Music, color, banners and plants create a sacred mood. Outside distractions can destroy it, or at least interrupt it.
“The biggest challenge to the worship service in a hotel or conference center setting is outside distractions,” Bryant says. “We have had hotel personnel come in during a worship service to empty trash cans and replenish water services. And there is always the possibility of unusual noises and disturbances in the hallways or pre-function area that can disrupt the service.”
To eliminate distractions and conflicts with other groups that are meeting in the facility, Bryant says communication with hotel personnel in pre-conference meetings is critical. “Tell the convention services manager when you will be having a worship service and when you plan to have music.”
Sidebar: Sacraments and Traditions Pose Challenges
The administration of sacraments is central to worship, but they create logistical problems for planners.
“Due to the challenges (like cleaning glass cups and transporting communion ware), we use the disposable communion cups that come with a wafer in the top,” says Rev. Randy Bryant, CMP, executive director of the Florida State Association of Free Will Baptists. He adds that it's not ideal because many people don't like the wafers. Regardless, the message within the sacrament is the same.
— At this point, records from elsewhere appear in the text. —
(** * GamerBox raffle manager: the data-sync context and the prize wheel

    A shallow embedding of [context/DataContext.tsx] (field-name transcoder,
    session state, registration, draw, raffle creation, image-carrying
    mutations), of the raffle-code input of [GerenciarSorteios] and of the
    [handleSpin] handlers of the two wheel pages, followed by the properties
    the specification states about them. *)

From Stdlib Require Import String Ascii List Bool Arith ZArith QArith Qround Qabs
  Qpower SpecFloat Lia Lqa.
Import ListNotations.

Set Warnings "-register-all".

Local Close Scope Q_scope.
Local Open Scope nat_scope.
Local Open Scope list_scope.
Local Open Scope string_scope.

(** ** Characters and strings

    Strings are sequences of 8-bit characters.  The regular expressions of the
    source ([/[A-Z]/], [/([-_][a-z])/]) are ASCII classes, and the case
    conversions of single characters below are applied to what these classes
    match: a letter of [A-Z] / [a-z]. *)

Module Char.

Definition code (c : ascii) : nat := nat_of_ascii c.

Definition is_upper (c : ascii) : bool := Nat.leb 65 (code c) && Nat.leb (code c) 90.
Definition is_lower (c : ascii) : bool := Nat.leb 97 (code c) && Nat.leb (code c) 122.
Definition is_digit (c : ascii) : bool := Nat.leb 48 (code c) && Nat.leb (code c) 57.

Definition underscore : ascii := "_"%char.
Definition hyphen : ascii := "-"%char.

(** The class [[-_]]. *)
Definition is_sep (c : ascii) : bool :=
  Ascii.eqb c hyphen || Ascii.eqb c underscore.

Definition toLower (c : ascii) : ascii :=
  if is_upper c then ascii_of_nat (code c + 32) else c.

Definition toUpper (c : ascii) : ascii :=
  if is_lower c then ascii_of_nat (code c - 32) else c.

End Char.

(** Every character of the string is an ASCII character. *)
Fixpoint within_ascii (s : string) : bool :=
  match s with
  | EmptyString => true
  | String c s' => Nat.ltb (Char.code c) 128 && within_ascii s'
  end.

(** The case conversions of a string within ASCII: the letters are
    converted, every other character is left as it is. *)
Fixpoint ascii_toLowerCase (s : string) : string :=
  match s with
  | EmptyString => EmptyString
  | String c s' => String (Char.toLower c) (ascii_toLowerCase s')
  end.

Fixpoint ascii_toUpperCase (s : string) : string :=
  match s with
  | EmptyString => EmptyString
  | String c s' => String (Char.toUpper c) (ascii_toUpperCase s')
  end.

(** [String.prototype.toLowerCase] / [toUpperCase] follow the Unicode case
    mappings.  What they give for a string that is not within ASCII is not
    fixed here: the two functions below stand for it, and what is proved
    holds whatever they are. *)
Class CaseMapping : Type :=
  { lower_beyond_ascii : string -> string;
    upper_beyond_ascii : string -> string }.

Definition toLowerCase `{CaseMapping} (s : string) : string :=
  if within_ascii s then ascii_toLowerCase s else lower_beyond_ascii s.

Definition toUpperCase `{CaseMapping} (s : string) : string :=
  if within_ascii s then ascii_toUpperCase s else upper_beyond_ascii s.

(** [str.replace(/([-_][a-z])/g, g => g.toUpperCase().replace('_', ''))]:
    the scan goes left to right over non-overlapping matches; a match
    ["_x"] becomes ["X"], a match ["-x"] becomes ["-X"] (only an underscore
    is removed from the upper-cased group). *)
Fixpoint snakeToCamel (str : string) : string :=
  match str with
  | EmptyString => EmptyString
  | String c rest =>
      match rest with
      | EmptyString => String c EmptyString
      | String d rest' =>
          if Char.is_sep c && Char.is_lower d then
            if Ascii.eqb c Char.underscore
            then String (Char.toUpper d) (snakeToCamel rest')
            else String c (String (Char.toUpper d) (snakeToCamel rest'))
          else String c (snakeToCamel rest)
      end
  end.
Definition set_heap (h : Heap) (w : World) : World :=
  mkWorld h (net w) (console w) (uuids w) (clock w) (timers w) (timer_count w) (pending w).
Definition set_net (n : list Request) (w : World) : World :=
  mkWorld (heap w) n (console w) (uuids w) (clock w) (timers w) (timer_count w) (pending w).
Definition set_console (c : list ConsoleLine) (w : World) : World :=
  mkWorld (heap w) (net w) c (uuids w) (clock w) (timers w) (timer_count w) (pending w).
Definition set_uuids (n : nat) (w : World) : World :=
  mkWorld (heap w) (net w) (console w) n (clock w) (timers w) (timer_count w) (pending w).
Definition set_clock (n : nat) (w : World) : World :=
  mkWorld (heap w) (net w) (console w) (uuids w) n (timers w) (timer_count w) (pending w).
Definition set_timers (t : gset nat) (n : nat) (w : World) : World :=
  mkWorld (heap w) (net w) (console w) (uuids w) (clock w) t n (pending w).
Definition set_pending (p : list FlushTask) (w : World) : World :=
  mkWorld (heap w) (net w) (console w) (uuids w) (clock w) (timers w) (timer_count w) p.

Section WorldPrimitives.
Context (env : Env).
Local Open Scope js_scope.

(** Allocation of a fresh object. *)
Definition alloc (o : Obj) : M World loc :=
  fun w => (Normal (length (heap w)), set_heap (heap w ++ [o]) w).

Definition crypto_randomUUID : M World string :=
  fun w => (Normal (randomUUID env (uuids w)), set_uuids (S (uuids w)) w).

Definition Date_now_toISOString : M World string :=
  fun w => (Normal (nowISO env (clock w)), set_clock (S (clock w)) w).

Definition console_log (msg : string) : M World unit :=
  modify (fun w => set_console (console w ++ [ConsoleLog msg]) w).

Definition console_error (msg : string) : M World unit :=
  modify (fun w => set_console (console w ++ [ConsoleError msg]) w).

(** [fetch(req)]: the call is recorded; the promise settles later. *)
Definition fetch_call (req : Request) : M World nat :=
  fun w => (Normal (length (net w)), set_net (net w ++ [req]) w).

Definition setInterval : M World nat :=
  fun w => (Normal (timer_count w),
            set_timers ({[timer_count w]} ∪ timers w) (S (timer_count w)) w).

Definition clearInterval (t : nat) : M World unit :=
  modify (fun w => set_timers (timers w ∖ {[t]}) (timer_count w) w).
End WorldPrimitives.

(* ===================================================================== *)
(** ** src/events.ts *)
(* ===================================================================== *)

Module Events.

Inductive EventType :=
| TOOL_CALL
| LLM_INVOKE
| DATA_ACCESS
| API_CALL
| FILE_WRITE
| DECISION.

(** The string value of each member of the enum. *)
Definition EventType_value (t : EventType) : string :=
  match t with
  | TOOL_CALL => "tool_call"
  | LLM_INVOKE => "llm_invoke"
  | DATA_ACCESS => "data_access"
  | API_CALL => "api_call"
  | FILE_WRITE => "file_write"
  | DECISION => "decision"
  end.

(** [Object.values(EventType)]. *)
Definition Object_values_EventType : list Value :=
  map (fun t => VString (EventType_value t))
      [TOOL_CALL; LLM_INVOKE; DATA_ACCESS; API_CALL; FILE_WRITE; DECISION].

(** [Array.prototype.includes]. *)
Definition includes (l : list Value) (v : Value) : bool :=
  existsb (fun x => bool_decide (x = v)) l.

(** The object literal returned by [createEvent]. *)
Definition event_object (id : string) (type : EventType) (name : string)
    (payload metadata : loc) (timestamp : string) : Obj :=
  <["timestamp" := VString timestamp]>
  (<["metadata" := VRef metadata]>
  (<["payload" := VRef payload]>
  (<["name" := VString name]>
  (<["type" := VString (EventType_value type)]>
  (<["id" := VString id]> ∅))))).

(** The value of an optional object argument. *)
Definition arg_value (arg : option loc) : Value :=
  match arg with Some l => VRef l | None => VUndefined end.

Section CreateEvent.
Context (env : Env).
Local Open Scope js_scope.

(** A parameter with the default value [{}]: a fresh empty object when the
    argument is omitted. *)
Definition default_object (arg : option loc) : M World Value :=
  match arg with
  | Some l => ret (VRef l)
  | None => l <- alloc ∅ ;; ret (VRef l)
  end.

(** The body of [createEvent]: the object literal it returns. *)
Definition build_event (type : EventType) (name : string)
    (payload metadata : Value) : M World Value :=
  id <- crypto_randomUUID env ;;
  w <- get ;;
  p <- alloc (spread (heap w) payload) ;;
  w <- get ;;
  m <- alloc (spread (heap w) metadata) ;;
  timestamp <- Date_now_toISOString env ;;
  e <- alloc (event_object id type name p m timestamp) ;;
  ret (VRef e).

(** [createEvent(type, name, payload = {}, metadata = {})]. *)
Definition createEvent (type : EventType) (name : string)
    (payload metadata : option loc) : M World Value :=
  payload <- default_object payload ;;
  metadata <- default_object metadata ;;
  build_event type name payload metadata.
End CreateEvent.

(** [isValidEvent(obj)]. *)
Definition isValidEvent (h : Heap) (obj : Value) : bool :=
  if negb (typeof obj =? "object") || bool_decide (obj = VNull) then false
  else
    let e := spread h obj in
    (typeof (prop e "id") =? "string") &&
    (typeof (prop e "type") =? "string") &&
    includes Object_values_EventType (prop e "type") &&
    (typeof (prop e "name") =? "string") &&
    (typeof (prop e "payload") =? "object") &&
    negb (bool_decide (prop e "payload" = VNull)) &&
    (typeof (prop e "metadata") =? "object") &&
    negb (bool_decide (prop e "metadata" = VNull)) &&
    (typeof (prop e "timestamp") =? "string").

End Events.

Export Events.

(* ===================================================================== *)
(** ** The dispatch client (class TruseraClient) *)
(* ===================================================================== *)

Module Client.

(** [TruseraClientOptions]: every field but [apiKey] is optional. *)
Record TruseraClientOptions := mkOptions {
  opt_apiKey : string;
  opt_baseUrl : option string;
  opt_agentId : option string;
  opt_flushInterval : option Z;
  opt_batchSize : option Z;
  opt_debug : option bool
}.

(** The fields of a [TruseraClient]. *)
Record TruseraClient := mkClient {
  apiKey : string;
  baseUrl : string;
  batchSize : Z;
  flushInterval : Z;
  debug : bool;
  agentId : option string;
  eventQueue : list loc;
  flushTimer : option nat;
  isClosed : bool
}.

Definition set_agentId (a : option string) (c : TruseraClient) : TruseraClient :=
  mkClient (apiKey c) (baseUrl c) (batchSize c) (flushInterval c) (debug c)
           a (eventQueue c) (flushTimer c) (isClosed c).
Definition set_eventQueue (q : list loc) (c : TruseraClient) : TruseraClient :=
  mkClient (apiKey c) (baseUrl c) (batchSize c) (flushInterval c) (debug c)
           (agentId c) q (flushTimer c) (isClosed c).
Definition set_flushTimer (t : option nat) (c : TruseraClient) : TruseraClient :=
  mkClient (apiKey c) (baseUrl c) (batchSize c) (flushInterval c) (debug c)
           (agentId c) (eventQueue c) t (isClosed c).
Definition set_isClosed (b : bool) (c : TruseraClient) : TruseraClient :=
  mkClient (apiKey c) (baseUrl c) (batchSize c) (flushInterval c) (debug c)
           (agentId c) (eventQueue c) (flushTimer c) b.

(** A method runs on its receiver and on the world. *)
Record State := mkState { this : TruseraClient; world : World }.

Definition in_world {A} (m : M World A) : M State A :=
  zoom world (fun w s => mkState (this s) w) m.

Definition update_this (f : TruseraClient -> TruseraClient) : M State unit :=
  modify (fun s => mkState (f (this s)) (world s)).

(** [a ?? b]. *)
Definition nullish {A} (a : option A) (b : A) : A := default b a.

(** The value of an optional string field. *)
Definition string_or_undefined (s : option string) : Value :=
  match s with Some x => VString x | None => VUndefined end.

(** [q.splice(0, n)] on an array of length [len]: the number of elements
    removed is [n] clamped to [0 .. len]. *)
Definition splice_count (n : Z) (len : nat) : nat :=
  Z.to_nat (Z.min (Z.max n 0) (Z.of_nat len)).

Definition SDK_VERSION : string := "0.1.0".

Section Methods.
Context (env : Env).
(** the body of the registration request, a function of name and framework *)
Context (registration_body : string -> string -> string).
Local Open Scope js_scope.

(** The world after [log(message)]: a console line in debug mode only. *)
Definition logged (c : TruseraClient) (message : string) (w : World) : World :=
  if debug c
  then set_console (console w ++ [ConsoleLog ("[Trusera] " ++ message)]) w
  else w.

(** [private log(message, data)]. *)
Definition log (message : string) : M State unit :=
  s <- get ;;
  if debug (this s)
  then in_world (console_log ("[Trusera] " ++ message))
  else ret tt.

(** [private startFlushTimer()]. *)
Definition startFlushTimer : M State unit :=
  t <- in_world setInterval ;;
  update_this (set_flushTimer (Some t)).

(** [private stopFlushTimer()]. *)
Definition stopFlushTimer : M State unit :=
  s <- get ;;
  match flushTimer (this s) with
  | Some t =>
      in_world (clearInterval t) ;;;
      update_this (set_flushTimer None)
  | None => ret tt
  end.

(** [constructor(options)]. *)
Definition constructor (options : TruseraClientOptions) : M World TruseraClient :=
  fun w =>
    let c := mkClient (opt_apiKey options)
                      (nullish (opt_baseUrl options) "https://api.trusera.io")
                      (nullish (opt_batchSize options) 100%Z)
                      (nullish (opt_flushInterval options) 5000%Z)
                      (nullish (opt_debug options) false)
                      (opt_agentId options)
                      []
                      None
                      false in
    if negb (String.prefix "tsk_" (apiKey c))
    then (Throw (Error "Invalid API key format. Must start with 'tsk_'"), w)
    else
      let '(r, s) := (startFlushTimer ;;; log "TruseraClient initialized") (mkState c w) in
      match r with
      | Normal _ => (Normal (this s), world s)
      | Throw e => (Throw e, world s)
      end.

Definition batch_request (c : TruseraClient) (body : string) : Request :=
  mkRequest (baseUrl c ++ "/api/v1/events/batch") "POST"
            [("Content-Type", "application/json");
             ("Authorization", "Bearer " ++ apiKey c)]
            body.

(** [this.eventQueue.unshift(...batch)]. *)
Definition requeue (batch : list loc) : M State unit :=
  update_this (fun c => set_eventQueue (batch ++ eventQueue c) c).

(** The [catch] block of [flush]. *)
Definition flush_catch (batch : list loc) (error : JsError) : M State unit :=
  in_world (console_error ("[Trusera] Network error sending events: " ++ err_message error)) ;;;
  requeue batch.

(** [flush()] up to its first [await]: the batch is taken from the head of
    the queue and the request is issued.  [None] when the call has
    completed without suspending. *)
Definition flush_start : M State (option FlushTask) :=
  s <- get ;;
  if Nat.eqb (length (eventQueue (this s))) 0 then ret None
  else
    let n := splice_count (batchSize (this s)) (length (eventQueue (this s))) in
    let batch := take n (eventQueue (this s)) in
    update_this (set_eventQueue (drop n (eventQueue (this s)))) ;;;
    log "Flushing events" ;;;
    try_catch
      (s <- get ;;
       match jsonStringify env (heap (world s)) batch with
       | Throw e => throw e
       | Normal body =>
           let req := batch_request (this s) body in
           n <- in_world (fetch_call req) ;;
           ret (Some (AwaitFetch batch n req))
       end)
      (fun error => flush_catch batch error ;;; ret None).

(** [flush()] resumed when the promise it awaits has settled. *)
Definition flush_resume (t : FlushTask) : M State (option FlushTask) :=
  match t with
  | AwaitFetch batch n req =>
      match fetch_outcome env n req with
      | Rejected error => flush_catch batch error ;;; ret None
      | Resolved response =>
          if negb (resp_ok response)
          then ret (Some (AwaitText batch response))
          else log "Events flushed successfully" ;;; ret None
      end
  | AwaitText batch response =>
      match resp_text response with
      | Throw error => flush_catch batch error ;;; ret None
      | Normal error =>
          in_world (console_error ("[Trusera] Failed to send events: "
                                   ++ pretty (resp_status response) ++ " " ++ error)) ;;;
          requeue batch ;;;
          ret None
      end
  end.

(** Awaiting a flush to completion, nothing else running in between: it has
    at most two suspension points. *)
Definition flush_await (t : option FlushTask) : M State unit :=
  match t with
  | None => ret tt
  | Some t1 =>
      t2 <- flush_resume t1 ;;
      match t2 with
      | None => ret tt
      | Some t3 => flush_resume t3 ;;; ret tt
      end
  end.
(** * The authorization middleware of the user service (src/index.ts)

    The three Express guards [authenticate], [userIsAdmin] and
    [userIsSelfOrAdmin] and the promise wrapper [query] are embedded as
    computations of a small monad [Async]: state (the MySQL side),
    exceptions ([throw] and rejected promises), a third completion for
    an [await] on a promise that never settles, and a log of what a run
    does to the outside world.

    - A request is the two credential headers, the user-role header and
      the id of the path; the response object is seen through the
      statuses sent to it.
    - The database is the [users] table together with what the
      persistence layer does to the coming calls of [query]: serve them,
      serve them after a write of another request, refuse a connection,
      or fail the statement.
    - [jwt.verify] belongs to the jsonwebtoken package and is a
      parameter (class [Jwt]): for each token, the payload it returns
      or the error it throws. It is taken at one instant, so that a
      token does not expire between two calls.
    - The statements are given the meaning MySQL gives them on one
      table: selections, deletions and updates with scalar
      placeholders. The two statements of the route bodies that take
      an object for their placeholder are not among them.
    - An async function called without [await] runs to its end before
      its caller goes on; neither [authenticate] nor the guards do
      anything after such a call. *)

From Stdlib Require Import String List Bool Arith Lia QArith Qcanon DecimalString.
From ExtLib Require Import Structures.Monad Structures.MonadExc.
Import ListNotations.
Import MonadNotation.
Local Open Scope nat_scope.
Local Open Scope string_scope.
Local Open Scope list_scope.
Local Open Scope monad_scope.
Bryant's organization goes one step further with communion — they practice foot-washing.
“We set aside separate rooms for the men and women and purchase cheap tubs to wash the feet in,” he says. “To make it easier, we use bottled water to pour over the feet, instead of having water in a basin. The challenge then becomes towels. In the past we have worked out an arrangement to use the hotel's towels or use disposable ones.”